LABORATORY OF NEUROBIOLOGY OF INVERTEBRATES

Research lines

Molecular bases of exhitation/inhibition imbalances in C. elegans

Excitatory and inhibitory neurotransmission is key to brain function. Imbalances in this system are linked to neuronal disorders, and the complexity of the mammalian nervous system makes studying these mechanisms difficult. The C. elegans neuromuscular system, in which both excitatory (cholinergic) and inhibitory (GABAergic) motor neurons regulate muscle contraction and relaxation, is an excellent platform to study the function, balance, and coordination between excitatory and inhibitory signals. We use genetic, pharmacological, behavioral, microscopic and optogenetic techniques to study the molecular basis of imbalances in some mutant genes linked to human disorders. We investigate the role of gendaf-18 (a human PTEN genortologue whose mutations have been reported in patients with Autism Spectrum Disorders) in neurodevelopment and E/I balance in C. elegans. We have explored how a diet rich in the ketone body beta-hydroxybutyrate can improve defects in this mutant (Giunti et al., 2023, Biorxiv). We are currently studying other genes associated with autism and other brain imbalance issues, and we are focused on exploring therapeutic alternatives to address these imbalances. Our aim is to contribute to the development of innovative therapeutic approaches and understand the molecular basis underlying some neural disorders. .

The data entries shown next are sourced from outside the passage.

(* ===== verification/MapsSpec.v ===== *)
(** * /proc/<pid>/maps

    The kernel's text of a process's mappings, and what the injector reads from it:
    the load address of an image and whether an address is mapped are those of the
    mappings. *)

From S2P Require Import Prelude CLib Types RemoteMem Arch Threads SigConf SigConfSpec SigFormat Symbols.

(** ** The kernel's text *)

Record mapping := mk_mapping {
  mp_start : Z; mp_end : Z; mp_perms : cstr; mp_offset : Z; mp_dev : cstr; mp_inode : cstr; mp_pad : nat; mp_path : cstr
}.

(** "%08lx" *)
Definition hex8 (z : Z) : cstr := let d := hex_aux 16 z [] in replicate (8 - length d) 48 ++ d.

Definition print_mapping (m : mapping) : cstr :=
  hex8 (mp_start m) ++ 45 :: hex8 (mp_end m) ++ 32 :: mp_perms m ++ 32 :: hex8 (mp_offset m) ++ 32 :: mp_dev m ++
  32 :: mp_inode m ++ replicate (mp_pad m) 32 ++ mp_path m.

Definition word (s : cstr) : Prop := Forall (fun c => c <> 0 /\ isspace c = false) s.

(** The path is empty, or a word after at least one blank; a line fits the buffer. *)
Definition mapping_ok (m : mapping) : Prop :=
  is_u64 (mp_start m) /\ is_u64 (mp_end m) /\ is_u64 (mp_offset m) /\
  (word (mp_perms m) /\ length (mp_perms m) = 4%nat) /\ (word (mp_dev m) /\ mp_dev m <> []) /\
  (word (mp_inode m) /\ mp_inode m <> []) /\ word (mp_path m) /\ (mp_path m <> [] -> (1 <= mp_pad m)%nat) /\
  (length (print_mapping m) <= 4000)%nat.

#[export] Instance word_dec s : Decision (word s).
Proof. unfold word. apply _. Defined.
#[export] Instance mapping_ok_dec m : Decision (mapping_ok m).
Proof. unfold mapping_ok, is_u64. apply _. Defined.

Definition print_maps (ms : list mapping) : list Z := concat (map (fun m => print_mapping m ++ [10]) ms).

(** ** Numbers *)

Lemma digit_in_hex d : 0 <= d < 16 -> digit_in 16 (hex_digit d) = Some d.
Proof.
  intros Hd. unfold digit_in, digit_val, isdigit, hex_digit. destruct (Z.ltb_spec d 10).
  - replace ((48 <=? 48 + d) && (48 + d <=? 57)) with true by lia.
    replace (48 + d - 48) with d by lia. by replace (d <? 16) with true by lia.
  - replace ((48 <=? 87 + d) && (87 + d <=? 57)) with false by lia.
    replace ((97 <=? 87 + d) && (87 + d <=? 122)) with true by lia.
    replace (87 + d - 87) with d by lia. by replace (d <? 16) with true by lia.
Qed.

Definition hexes (s : cstr) : Prop := Forall (fun c => ishex c = true) s.

Lemma hex_digit_ishex d : 0 <= d < 16 -> ishex (hex_digit d) = true.
Proof. intros Hd. unfold ishex. apply bool_decide_eq_true. rewrite digit_in_hex by done. by eexists. Qed.

Lemma hex_aux_spec fuel z acc :
  0 <= z < 16 ^ Z.of_nat fuel ->
  exists ds, hex_aux fuel z acc = ds ++ acc /\ hexes ds /\
    forall a r, strto_digits 16 a (ds ++ r) = strto_digits 16 (a * 16 ^ Z.of_nat (length ds) + z) r.
Proof.
  revert z acc. induction fuel as [|fuel IH]; intros z acc Hz.
  { exists []. cbn in *. replace z with 0 by lia. split_and!; [done|constructor|]. intros. f_equal. lia. }
  cbn [hex_aux]. pose proof (Z.mod_pos_bound z 16 ltac:(lia)) as Hm.
  destruct (Z.ltb_spec z 16) as [Hlt|Hge].
  - exists [hex_digit (z mod 16)]. rewrite Z.mod_small in * by lia.
    split_and!; [done|by repeat constructor; apply hex_digit_ishex|].
    intros a r. cbn [app strto_digits length]. rewrite digit_in_hex by lia. f_equal; lia.
  - assert (Hq : 0 <= z / 16 < 16 ^ Z.of_nat fuel).
    { rewrite Nat2Z.inj_succ, Z.pow_succ_r in Hz by lia.
      split; [apply Z.div_pos; lia|]. apply Z.div_lt_upper_bound; lia. }
    destruct (IH (z / 16) (hex_digit (z mod 16) :: acc) Hq) as (ds & -> & Hd & Hs).
    exists (ds ++ [hex_digit (z mod 16)]). rewrite <- app_assoc. split_and!; [done| |].
    + apply Forall_app. split; [done|]. repeat constructor. by apply hex_digit_ishex.
    + intros a r. rewrite <- app_assoc, Hs. cbn [app strto_digits]. rewrite digit_in_hex by lia. f_equal.
      rewrite length_app. cbn [length]. rewrite Nat2Z.inj_add, Z.pow_add_r by lia.
      pose proof (Z.div_mod z 16 ltac:(lia)). lia.
Qed.

Lemma strto_digits_zeros n a r : strto_digits 16 a (replicate n 48 ++ r) = strto_digits 16 (a * 16 ^ Z.of_nat n) r.
Proof.
  revert a. induction n as [|n IH]; intros a; [cbn; f_equal; lia|]. cbn [replicate app strto_digits].
  change (digit_in 16 48) with (Some 0). cbv iota. rewrite IH, Nat2Z.inj_succ, Z.pow_succ_r by lia. f_equal. lia.
Qed.

Lemma hex8_spec z :
  is_u64 z -> hexes (hex8 z) /\ (8 <= length (hex8 z))%nat /\ forall r, strto_digits 16 0 (hex8 z ++ r) = strto_digits 16 z r.
Proof.
  intros Hz. unfold is_u64 in Hz. unfold hex8. destruct (hex_aux_spec 16 z []) as (ds & E & Hd & Hs).
  { change (16 ^ Z.of_nat 16) with (2 ^ 64). lia. }
  rewrite app_nil_r in E. rewrite E. split_and!.
  - apply Forall_app. split; [by apply Forall_replicate|done].
  - rewrite length_app, length_replicate. lia.
  - intros r. rewrite <- app_assoc, strto_digits_zeros, Hs. by rewrite !Z.mul_0_l.
Qed.

(** ** Scanning what was printed *)

Lemma ishex_not c : ishex c = true -> isspace c = false /\ c <> 45 /\ c <> 43 /\ c <> 120 /\ c <> 88 /\ c <> 0 /\ c <> 10.
Proof.
  unfold ishex, digit_in, digit_val, isdigit, isspace. rewrite bool_decide_eq_true. intros [d Hd].
  repeat case_match; simplify_eq; zbool; split_and!; lia.
Qed.

Lemma skip_while_stop f p r : Forall (fun c => f c = true) p -> f (chr r) = false -> skip_while f (p ++ r) = r.
Proof. intros Hp Hr. rewrite skip_while_app by done. by apply skip_while_idem. Qed.

Lemma scan_hex_hex8 z r : is_u64 z -> digit_in 16 (chr r) = None -> scan_hex (hex8 z ++ r) = Some (z, r).
Proof.
  intros Hz Hr. destruct (hex8_spec z Hz) as (Hd & Hl & Hs). specialize (Hs r).
  rewrite (strto_digits_stop 16 z r Hr) in Hs. revert Hd Hl Hs. generalize (hex8 z) as ds. intros ds Hd Hl Hs.
  destruct ds as [|c [|c2 ds]]; cbn [length] in Hl; [lia|lia|].
  apply Forall_cons in Hd as [Hc Hd]. apply Forall_cons in Hd as [Hc2 Hd].
  destruct (ishex_not c Hc) as (Hsp & H45 & H43 & _). destruct (ishex_not c2 Hc2) as (_ & _ & _ & H120 & H88 & _).
  unfold scan_hex. cbn [app]. rewrite skip_while_idem by done.
  replace (match c :: c2 :: ds ++ r with 45 :: q => (true, q) | 43 :: q => (false, q) | _ => (false, c :: c2 :: ds ++ r) end)
    with (false, c :: c2 :: ds ++ r) by (symmetry; repeat case_match; congruence).
  replace (match c :: c2 :: ds ++ r with 48 :: x :: q => if (x =? 120) || (x =? 88) then q else c :: c2 :: ds ++ r
           | _ => c :: c2 :: ds ++ r end) with (c :: c2 :: ds ++ r)
    by (rewrite (proj2 (Z.eqb_neq c2 120) H120), (proj2 (Z.eqb_neq c2 88) H88); cbn; repeat case_match; congruence).
  cbn [chr]. rewrite Hc. cbn [app] in Hs. rewrite Hs. unfold is_u64, ULLONG_MAX in *.
  by destruct (Z.ltb_spec (2 ^ 64 - 1) z); [lia|].
Qed.

Lemma scan_set_hex8 z r : is_u64 z -> ishex (chr r) = false -> scan_set ishex (hex8 z ++ r) = Some r.
Proof.
  intros Hz Hr. destruct (hex8_spec z Hz) as (Hd & Hl & _). unfold scan_set. rewrite skip_while_stop by done.
  destruct (hex8 z) as [|c ds]; cbn [length] in Hl; [lia|]. apply Forall_cons in Hd as [Hc _]. cbn [app chr]. by rewrite Hc.
Qed.

Lemma span_word_stop n w r :
  word w -> (length w <= n)%nat -> isspace (chr r) = true \/ r = [] -> span_word n (w ++ r) = (w, r).
Proof.
  intros Hw. revert n. induction Hw as [|c w [_ Hc] _ IH]; intros n Hn Hr.
  - destruct n, r as [|d r]; try done. destruct Hr as [Hr|]; [|done]. cbn [chr] in Hr. cbn. by rewrite Hr.
  - destruct n as [|n]; cbn [length] in Hn; [lia|]. cbn [app span_word]. rewrite Hc, IH by (done || lia). done.
Qed.

Lemma scan_word_stop n sp w r :
  Forall (fun c => isspace c = true) sp -> word w -> w <> [] -> (length w <= n)%nat -> isspace (chr r) = true \/ r = [] ->
  scan_word n (sp ++ w ++ r) = Some (w, r).
Proof.
  intros Hsp Hw Hne Hn Hr. unfold scan_word. rewrite skip_while_stop; [|done|].
  - rewrite span_word_stop by done. by destruct w.
  - destruct w as [|c w]; [done|]. apply Forall_cons in Hw as [[_ Hc] _]. exact Hc.
Qed.

Lemma scan_word_end n sp : Forall (fun c => isspace c = true) sp -> scan_word n sp = None.
Proof.
  intros Hsp. unfold scan_word. replace (skip_while isspace sp) with (@nil Z); [by destruct n|].
  symmetry. rewrite <- (app_nil_r sp). by apply skip_while_stop.
Qed.

(** ** A line *)

(** The text from the permissions on, and its scan. *)
Definition after_range (m : mapping) : cstr :=
  32 :: mp_perms m ++ 32 :: hex8 (mp_offset m) ++ 32 :: mp_dev m ++ 32 :: mp_inode m ++ replicate (mp_pad m) 32 ++ mp_path m ++ [10].
Definition after_offset (m : mapping) : cstr :=
  32 :: mp_dev m ++ 32 :: mp_inode m ++ replicate (mp_pad m) 32 ++ mp_path m ++ [10].

Lemma print_mapping_split m :
  print_mapping m ++ [10] = hex8 (mp_start m) ++ 45 :: hex8 (mp_end m) ++ after_range m.
Proof. unfold print_mapping, after_range. app_eq. Qed.

Definition the_path (m : mapping) : option cstr := if decide (mp_path m = []) then None else Some (mp_path m).

Lemma scan_after_offset m :
  mapping_ok m ->
  ('(_, p) ← scan_word (length (after_offset m)) (after_offset m);
   '(_, p) ← scan_word (length p) p;
   '(path, _) ← scan_word (length p) p;
   Some path) = the_path m.
Proof.
  intros (_ & _ & _ & _ & [Hd Hdn] & [Hi Hin] & Hp & Hpad & _). unfold after_offset.
  set (t1 := 32 :: mp_inode m ++ _). assert (E1 : scan_word (length (32 :: mp_dev m ++ t1)) ([32] ++ mp_dev m ++ t1) = Some (mp_dev m, t1)).
  { apply scan_word_stop; [by repeat constructor|done|done|cbn; rewrite length_app; lia|by left]. }
  cbn [app] in E1. rewrite E1. cbn [mbind option_bind]. unfold t1.
  set (t2 := replicate _ _ ++ _). assert (Ht2 : isspace (chr t2) = true \/ t2 = []).
  { left. unfold t2. destruct (mp_pad m) as [|n]; [|done]. cbn. destruct (mp_path m) as [|c w]; [done|]. specialize (Hpad ltac:(done)). lia. }
  assert (E2 : scan_word (length (32 :: mp_inode m ++ t2)) ([32] ++ mp_inode m ++ t2) = Some (mp_inode m, t2)).
  { apply scan_word_stop; [by repeat constructor|done|done|cbn; rewrite length_app; lia|done]. }
  cbn [app] in E2. rewrite E2. cbn [mbind option_bind]. unfold t2, the_path.
  assert (Hsp : Forall (fun c => isspace c = true) (replicate (mp_pad m) 32)) by (by apply Forall_replicate).
  destruct (decide (mp_path m = [])) as [->|Hne].
  - cbn [app]. rewrite scan_word_end; [done|]. apply Forall_app. split; [done|by repeat constructor].
  - rewrite scan_word_stop; [done|done|done|done|rewrite !length_app; lia|by left].
Qed.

Nervous control of systemic processes in C. elegans

Animals, including humans, use neural control to respond to stress in the environment. A new study in C. elegans found that a brain-gut communication pathway involving tyramine regulates the release of insulin-like peptides to balance acute and long-term stress responses. The research aims to understand how the nervous system perceives nutritional status and its impact on adaptive strategies. These findings have implications for understanding stress response in mammals.

C. elegans: a platform for elucidating molecular mechanisms and potential chemotherapeutic strategies in diseases affecting the nervous system (NS).

The nematode C. elegans has become a valuable organism in studying the molecular mechanisms and potential treatments for diseases affecting the nervous system. With a complex mammalian nervous system consisting of billions of neurons and an intricate network of synapses, understanding neural circuits and neuronal function has proven challenging. However, C. elegans, with its well-established models for neurodegenerative disorders, provides a means to explore diseases of the nervous system. Neurodegenerative disorders, such as Huntington’s, Alzheimer’s, and Parkinson’s disease, are characterized by protein aggregation and cell death in neurons, ultimately leading to dysfunction. C. elegans models can accurately replicate protein aggregation, making it an effective tool for genetic and pharmacological screenings. Recent studies using C. elegans models have shown promising results, with identified compounds capable of modulating toxic aggregation. Our ultimate goal is the identification of new pharmacological targets and the development of therapeutic treatments for these disorders.